RECORDS SHOWN
________________________

(** * SilentSOS: gesture classifier, alert decision loop and alert dispatch

    A shallow embedding of [HelpMe.py].

    - [Classifier]: [fingers_up] and [classify_gesture].
    - [Engine]: the per-frame alert decision of [main] (the statements
      between [now = time.time()] and [active_gesture = None]).
    - [Dispatch]: [get_location] and [send_alert], in a small
      state-and-exception monad whose state records the calls made to the
      outside world and the lines appended to the log file.

    Modelling conventions.
    - Timestamps and the cooldown are Python floats; they are modelled as
      rationals with exact subtraction and comparison.
    - Gesture labels are the five string literals returned by
      [classify_gesture]; they are modelled as an enumeration, with
      [gesture_label] giving back the literal.
    - Environment variables are what [os.getenv] returned: a string, or
      [None] when unset.
    - Every call that leaves the program (geolocation, Twilio, the alert
      cue, the log file) returns or raises as the outside world decides.
    - Console output ([print]) is not modelled. *)

From Stdlib Require Import ZArith QArith Qabs Lqa Lia Bool List String.
Import ListNotations.

(** ** Values shared by the three components *)

Inductive Gesture : Type :=
| KidnapAlert
| MedicalEmergency
| DistressSOS
| TestingVSign
| CallPolice.

Definition Gesture_eq_dec (a b : Gesture) : {a = b} + {a <> b}.
Proof. decide equality. Defined.

Definition gesture_label (g : Gesture) : string :=
  match g with
  | KidnapAlert => "Kidnap Alert"
  | MedicalEmergency => "Medical Emergency"
  | DistressSOS => "Distress / SOS"
  | TestingVSign => "Testing / V-Sign"
  | CallPolice => "Call Police"
  end.

(** Python exceptions (subclasses of [Exception]).  [TwilioRestException]
    carries its optional integer [code]; every other exception class is
    kept by name only. *)
Inductive exn : Type :=
| TwilioRestException (code : option Z)
| OtherException (name : string).

(** What a Python call does: it returns a value or raises. *)
Inductive result (A : Type) : Type :=
| Returned (a : A)
| Raised (e : exn).
Arguments Returned {A} a.
Arguments Raised {A} e.

(** ** Gesture classifier *)

Module Classifier.

Local Open Scope Z_scope.

(** One MediaPipe landmark (normalised image coordinates). *)
Record Landmark : Type := { x : Q; y : Q }.

(** [hand_landmarks.landmark]: MediaPipe always delivers the 21 hand
    landmarks, so indexing is modelled as a total function. *)
Definition HandLandmarks : Type := nat -> Landmark.

Definition Qlt_bool (a b : Q) : bool := negb (Qle_bool b a).

(** [fingers_up]: the list [Thumb, Index, Middle, Ring, Pinky]. *)
Definition fingers_up (hand_landmarks : HandLandmarks) : list Z :=
  let thumb :=
    if Qlt_bool (x (hand_landmarks 4%nat)) (x (hand_landmarks 3%nat))
    then [1] else [0] in
  let finger_tips := [8; 12; 16; 20]%nat in
  let finger_pips := [6; 10; 14; 18]%nat in
  thumb ++
  map (fun '(tip, pip) =>
         if Qlt_bool (y (hand_landmarks tip)) (y (hand_landmarks pip))
         then 1 else 0)
      (combine finger_tips finger_pips).

(** The five conditions of the [if]/[elif] chain, in source order. *)
Definition cond_kidnap (thumb index middle ring pinky : Z) : bool :=
  (thumb =? 1) && (index =? 1) && (middle =? 0) && (ring =? 0) && (pinky =? 0).
Definition cond_medical (thumb index middle ring pinky : Z) : bool :=
  (index =? 1) && (middle =? 1) && (ring =? 1) && (thumb =? 0) && (pinky =? 0).
Definition cond_sos (thumb index middle ring pinky : Z) : bool :=
  (thumb =? 0) && (index =? 0) && (middle =? 0) && (ring =? 0) && (pinky =? 0).
Definition cond_vsign (thumb index middle ring pinky : Z) : bool :=
  (index =? 1) && (middle =? 1) && (ring =? 0) && (pinky =? 0).
Definition cond_police (thumb index middle ring pinky : Z) : bool :=
  (thumb =? 1) && (pinky =? 1) && (index =? 0) && (middle =? 0) && (ring =? 0).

________________________

Please return every line in the data that includes the string "TestingVSign".

| TestingVSign
  | TestingVSign => "Testing / V-Sign"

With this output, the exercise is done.